Sanofi Pasteur took a big leap forward Wednesday, announcing that its tetravalent dengue fever vaccine candidate demonstrated proof of efficacy against dengue in a trial conducted in Thailand.
The vaccine, the first of its kind, generated antibody response for all four dengue virus serotypes, according to a release, and showed protection against three of the four virus serotypes making their way through the country. Researchers are investigating the failed blockade against the fourth serotype.
"It's a surprise," company spokesman Pascal Barollier told Reuters. "We need to get to the bottom of the data to find out why it is reacting this way and wait for ongoing Phase III trials to see if it is linked to some specific situation in Thailand."

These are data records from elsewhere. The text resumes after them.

(** *** Images *)

(** X14. With [Raw] set, the image is the bytes of the archive from the
    start of the image to [end_]. *)
Theorem extractImage_raw (options : ExtractOptions) (index end_ : Z)
    (header : ArchiveHeaderRead) (ending : EndingRead) (dest : File) :
  Raw options = true ->
  extractImage options index end_ header ending = Ok dest ->
  BlockSize * Ending_Start (ER_Ending ending) <= end_
  /\ fsize dest = Z.max 0 (int64 (end_ - BlockSize * Ending_Start (ER_Ending ending)))
  /\ file_bytes dest 0 (int64 (end_ - BlockSize * Ending_Start (ER_Ending ending)))
     = file_bytes (File_ options) (BlockSize * Ending_Start (ER_Ending ending))
         (int64 (end_ - BlockSize * Ending_Start (ER_Ending ending))).
Proof.
  intros Hraw H. unfold extractImage in H. cbv zeta in H. rewrite Hraw in H.
  cbn [G_start G_allocatedBytes geometry] in H.
  set (start := BlockSize * Ending_Start (ER_Ending ending)) in *.
  set (n := int64 (end_ - start)) in *.
  destruct (Z.gtb_spec start end_); [discriminate|].
  split; [lia|].
  unfold io_CopyN in H. destruct (Z.leb_spec n 0).
  - cbn [mbind Outcome_bind] in H. assert (dest = emptyFile) as -> by congruence.
    split; [cbn; lia|]. unfold file_bytes.
    replace (Z.to_nat n) with 0%nat by lia. reflexivity.
  - destruct (start + n <=? fsize (File_ options)); [|discriminate].
    cbn [mbind Outcome_bind] in H.
    assert (dest = file_put emptyFile 0 n (fun k => fdata (File_ options) (start + k)))
      as -> by congruence.
    unfold file_put. destruct (Z.leb_spec n 0); [lia|]. cbn [fsize fdata emptyFile].
    split; [lia|]. unfold file_bytes. apply map_ext_in. intros k Hk.
    apply in_seq in Hk. cbn [fdata].
    destruct (Z.leb_spec 0 (0 + Z.of_nat k)); [|lia].
    destruct (Z.ltb_spec (0 + Z.of_nat k) (0 + n)); [|lia]. cbn [andb].
    f_equal; lia.
Qed.

Lemma extractImage_raw_witness :
  exists dest,
    extractImage (rawOptionsFor archive4K) 0 end4K ArchiveHeaderRead_zero ending4K = Ok dest
    /\ BlockSize * Ending_Start (ER_Ending ending4K) <= end4K
    /\ fsize dest = Z.max 0 (int64 (end4K - BlockSize * Ending_Start (ER_Ending ending4K)))
    /\ file_bytes dest 0 (int64 (end4K - BlockSize * Ending_Start (ER_Ending ending4K)))
       = file_bytes (File_ (rawOptionsFor archive4K))
           (BlockSize * Ending_Start (ER_Ending ending4K))
           (int64 (end4K - BlockSize * Ending_Start (ER_Ending ending4K))).
Proof.
  assert (Hok : isOk (extractImage (rawOptionsFor archive4K) 0 end4K ArchiveHeaderRead_zero
                        ending4K) = true) by (vm_compute; reflexivity).
  destruct (extractImage (rawOptionsFor archive4K) 0 end4K ArchiveHeaderRead_zero ending4K)
    as [dest| |] eqn:E; [|discriminate Hok..].
  exists dest. split; [reflexivity|].
  exact (extractImage_raw (rawOptionsFor archive4K) 0 end4K ArchiveHeaderRead_zero ending4K
           dest eq_refl E).
Defined.

(** X15. A cluster count above 2^31 makes the length of the top-level index
    negative, and [make] panics. *)
Theorem extractImage_negative_index_length (options : ExtractOptions) (index end_ : Z)
    (header : ArchiveHeaderRead) (ending : EndingRead) :
  Raw options = false ->
  0 <= ClusterSizeExp (ER_Ending ending) <= 21 ->
  2 ^ 31 < DataClusterCount (ER_Ending ending) ->
  DataClusterCount (ER_Ending ending) + 2 ^ (7 + ClusterSizeExp (ER_Ending ending)) <= 2 ^ 32 ->
  BlockSize * Ending_Start (ER_Ending ending) <= end_ ->
  extractImage options index end_ header ending
  = Panic (panicMakeLen (- ((2 ^ 32 - DataClusterCount (ER_Ending ending))
                            / 2 ^ (7 + ClusterSizeExp (ER_Ending ending)))))
  /\ - ((2 ^ 32 - DataClusterCount (ER_Ending ending))
        / 2 ^ (7 + ClusterSizeExp (ER_Ending ending))) < 0.
Proof.
  intros Hraw Hcse Hd Hd' Hs.
  set (dcc := DataClusterCount (ER_Ending ending)) in *.
  set (cse := ClusterSizeExp (ER_Ending ending)) in *.
  assert (Hp : 0 < 2 ^ (7 + cse)) by (apply Z.pow_pos_nonneg; lia).
  assert (Hq : 1 <= (2 ^ 32 - dcc) / 2 ^ (7 + cse)).
  { apply Z.div_le_lower_bound; lia. }
  assert (Hq' : (2 ^ 32 - dcc) / 2 ^ (7 + cse) < 2 ^ 31).
  { apply Z.div_lt_upper_bound; [lia|]. nia. }
  assert (Hl : G_l1Len (geometry end_ ending) = - ((2 ^ 32 - dcc) / 2 ^ (7 + cse))).
  { cbn [G_l1Len geometry]. fold dcc cse.
    rewrite (uint8_small (9 + cse)) by lia.
    rewrite (uint8_small (9 + cse - 2)) by lia.
    assert (Hu : uint32 (- dcc) = 2 ^ 32 - dcc).
    { unfold uint32. symmetry. apply Z.mod_unique with (q := -1); lia. }
    rewrite Hu, (int32_small (2 ^ 32 - dcc)) by lia.
    rewrite Z.shiftr_div_pow2 by lia.
    replace (9 + cse - 2) with (7 + cse) by lia.
    apply int32_small. lia. }
  split; [|lia].
  unfold extractImage. cbv zeta. rewrite Hraw, Hl.
  cbn [G_start geometry].
  destruct (Z.gtb_spec (BlockSize * Ending_Start (ER_Ending ending)) end_); [lia|].
  destruct (Z.ltb_spec (- ((2 ^ 32 - dcc) / 2 ^ (7 + cse))) 0); [reflexivity|lia].
Qed.

Lemma extractImage_negative_index_length_witness :
  extractImage (optionsFor archive4K None) 0 end4K ArchiveHeaderRead_zero endingHugeCount
  = Panic (panicMakeLen (- ((2 ^ 32 - DataClusterCount (ER_Ending endingHugeCount))
                            / 2 ^ (7 + ClusterSizeExp (ER_Ending endingHugeCount)))))
  /\ - ((2 ^ 32 - DataClusterCount (ER_Ending endingHugeCount))
        / 2 ^ (7 + ClusterSizeExp (ER_Ending endingHugeCount))) < 0.
Proof.
  apply (extractImage_negative_index_length (optionsFor archive4K None) 0 end4K
           ArchiveHeaderRead_zero endingHugeCount).
  - reflexivity.
  - cbn. lia.
  - cbn. lia.
  - cbn. lia.
  - vm_compute. discriminate.
Defined.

The Phase IIb study involved 4,002 children ages 4 to 11. Now, large Phase III clinical studies involving more than 31,000 children and adults are under way in 10 countries in Asia and Latin America.
The average lifecycle for vaccine development is 12 to 15 years, Susan Watkins, a Sanofi Pasteur spokeswoman, told FierceVaccines. The dengue vaccine is about 10 years into production and is expected to launch in 2015. "It's meeting a public health need that isn't already out there," Watkins said.
Fifty million to 100 million people annually contract dengue in more than 100 countries and 40% of the world's population is at risk, according to the World Health Organization, so finding the antidote will surely prove a win for the company that hits that mark. Mosquitoes spread the virus, which can cause what's called dengue hemorrhagic fever. The potentially lethal complication can lead to bleeding, vomiting, abdominal aches and fever.